I actually think that it would be quite stable; that when it reversed direction rapidly, it would be because it became obvious that this was the best thing to do. If it is routinely making decisions by supermajority (which a good and appropriately scaled Assembly should do, not as a rule, but as a desirable condition), then small shifts in seat assignments, or small numbers of direct votes, aren't going to make much difference. An Asset Voting assembly would make a party structure unnecessary for election purposes, but parties would still exist, I'd think, but they would simply be caucuses of seats with similar ideas.
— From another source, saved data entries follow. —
(** Reading until the end. *)
Definition ReadRest (c : rewindableBody) : result err (list byte) * rewindableBody :=
  match origCloseErr c with
  | Some e => (Err (Wrapped "can't read from body that failed to close" e), c)
  | None =>
      if origClosed c then
        (Ok (recording c),
          MkBody (orig c) (orig_close c) (origCloseDone c) (closed_channel c) (origClosed c) None (buffer c) [])
      else
        (Ok (orig c),
          MkBody [] (orig_close c) (origCloseDone c) (closed_channel c) (origClosed c) None (buffer c ++ orig c) (recording c))
  end.

(** [None]: sending on the closed channel panics. *)
Definition Close (c : rewindableBody) : option (option err * rewindableBody) :=
  if origClosed c then Some (origCloseErr c, c)
  else if closed_channel c then None
  else Some (orig_close c,
    MkBody (orig c) (orig_close c) (Some (orig_close c)) true (origClosed c) (origCloseErr c) (buffer c) (recording c)).

(** ** Transports *)

(** What one attempt does with the body before it returns. *)
Inductive exchange (R : Type) :=
| Done (r : R)
| ReadBody (n : nat) (k : read_result → exchange R)
| ReadAll (k : result err (list byte) → exchange R)   (* io.Copy, until the end or an error *)
| CloseBody (k : option err → exchange R).
Arguments Done {R}.
Arguments ReadBody {R}.
Arguments ReadAll {R}.
Arguments CloseBody {R}.

Fixpoint run_body {R} (x : exchange R) (c : rewindableBody) : option (R * rewindableBody) :=
  match x with
  | Done r => Some (r, c)
  | ReadBody n k => let '(res, c) := Read n c in run_body (k res) c
  | ReadAll k => let '(res, c) := ReadRest c in run_body (k res) c
  | CloseBody k => match Close c with None => None | Some (e, c) => run_body (k e) c end
  end.

(** A request without body: nothing to read, closing has no effect. *)
Fixpoint run_empty {R} (x : exchange R) : R :=
  match x with
  | Done r => r
  | ReadBody _ k => run_empty (k ReadEOF)
  | ReadAll k => run_empty (k (Ok []))
  | CloseBody k => run_empty (k None)
  end.

(** An error of the transport, with what [errors.As] finds for [net.Error]:
    [Timeout()] and [Error()]. *)
Record transport_error := MkTransportError { te_err : err; te_net : option (bool * string) }.

Record Response := MkResponse {
  StatusCode : Z;
  resp_Header : Header;
  resp_Body : result err (list byte);  (* the outcome of reading it to the end *)
  resp_Close : option err;
}.

Definition CheckFunc := Response → result err bool.
Definition Retry5xx : CheckFunc := λ r, Ok (500 <=? StatusCode r).

Definition retryable (e : transport_error) : bool :=
  negb (errors_Is (te_err e) ContextCanceled) &&
  match te_net e with
  | Some (timeout, msg) => timeout || str_contains msg "connection refused"
  | None => false
  end.

(** What the loop does with the outcome of an attempt: the answer to the backoff
    library and the response kept so far. *)
Definition judge (checkFunc : CheckFunc) (r : result transport_error Response) (last : option Response) :
    op_result * option Response :=
  match r with
  | Err e => ((if retryable e then Failed else Permanent) (OtherError (te_err e)), last)
  | Ok resp =>
      match checkFunc resp with
      | Err e => (Permanent (OtherError (Wrapped "failed to check response for retry" e)), Some resp)
      | Ok false => (Succeeded, Some resp)
      | Ok true =>
          match resp_Body resp with
          | Err e => (Failed (OtherError (Wrapped "failed to read body" e)), Some resp)
          | Ok b =>
              match resp_Close resp with
              | Some e => (Failed (OtherError (Wrapped "failed to close response body" e)), Some resp)
              | None => (Failed err500, Some (MkResponse (StatusCode resp) (resp_Header resp) (Ok b) None))
              end
          end
      end
  end.

Section client.
Context {BL : BackoffLib} {W : Type}.

(** [HTTPDoer.Do] for the one request at hand, in the world [W] of its transport. *)
Context (Do : W → exchange (result transport_error Response * W)).

Record retry_state := MkRetry {
  attempts : nat;                        (* i *)
  body : option rewindableBody;
  last_response : option Response;       (* result *)
  world : W;
}.

Definition perform (s : retry_state) : option (result transport_error Response * option rewindableBody * W) :=
  match body s with
  | None => let '(r, w) := run_empty (Do (world s)) in Some (r, None, w)
  | Some c => match run_body (Do (world s)) c with None => None | Some ((r, w), c) => Some (r, Some c, w) end
  end.

(** The operation [DoWith] hands to [backoff.Retry]. *)
Definition attempt (checkFunc : CheckFunc) (s : retry_state) : option (op_result * retry_state) :=
  let i := attempts s in
  let run s :=
    match perform s with
    | None => None
    | Some (r, c, w) =>
        let '(out, last) := judge checkFunc r (last_response s) in Some (out, MkRetry (S i) c last w)
    end in
  match body s with
  | Some c =>
      if (0 <? i)%nat then
        match Rewind c with
        | None => None
        | Some (Some e, c) =>
            Some (Permanent (OtherError (Wrapped "failed to rewind body" e)), MkRetry (S i) (Some c) (last_response s) (world s))
        | Some (None, c) => run (MkRetry i (Some c) (last_response s) (world s))
        end
      else run s
  | None => run s
  end.

(** The response and the error [DoWith] returns, and the world it leaves. *)
Definition DoWith (content : option (list byte * option err)) (b : BackOff) (checkFunc : CheckFunc) (w : W) :
    option (option Response * option err * W) :=
  let body := (λ '(content, closeErr), newRewindableBody content closeErr) <$> content in
  match Retry (attempt checkFunc) b (MkRetry 0 body None w) with
  | None => None
  | Some (finalErr, s) =>
      let e := match finalErr with
        | None | Some err500 => None
        | Some (OtherError e) => Some e
        end in
      Some (last_response s, e, world s)
  end.

Definition httpretry_Do (content : option (list byte * option err)) (DefaultBackoff : BackOff) (w : W) :
    option (option Response * option err * W) :=
  DoWith content DefaultBackoff Retry5xx w.
End client.
Arguments retry_state : clear implicits.

(** ** The reference: attempts on byte lists

    [plain x rest] runs an attempt on a body with [rest] left to read; it yields
    what is left unread and how often the body was closed. *)

Fixpoint plain {R} (x : exchange R) (rest : list byte) : R * list byte * nat :=
  match x with
  | Done r => (r, rest, 0%nat)
  | ReadBody n k =>
      match rest with
      | [] => plain (k ReadEOF) []
      | _ => plain (k (ReadBytes (take n rest))) (drop n rest)
      end
  | ReadAll k => plain (k (Ok rest)) []
  | CloseBody k => let '(r, rest, n) := plain (k None) rest in (r, rest, S n)
  end.

Section reference.
Context {BL : BackoffLib} {W : Type}.
Context (Do : W → exchange (result transport_error Response * W)).

Record plain_state := MkPlain { p_content : list byte; p_first : bool; p_last : option Response; p_world : W }.

(** The first attempt decides what all later ones get to read: the part of the
    content that it read itself. *)
Definition plain_attempt (checkFunc : CheckFunc) (s : plain_state) : option (op_result * plain_state) :=
  let '((r, w), rest, _) := plain (Do (p_world s)) (p_content s) in
  let content := if p_first s then take (length (p_content s) - length rest) (p_content s) else p_content s in
  let '(out, last) := judge checkFunc r (p_last s) in
  Some (out, MkPlain content false last w).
Currently, the electoral system in the U.S. fosters two major parties that strive for an appearance of difference, and intraparty politics tends to move each of the parties away from the center (of the whole electorate, toward the party center). The parties tend to form around two "wings" of the electorate, and thus they tend to stay more or less in balance. This, then, leads to instability, as "course correction" by changing the party with a majority is too broad for finer control. You would never engineer a control system this way, it simply grew as a response to conditions.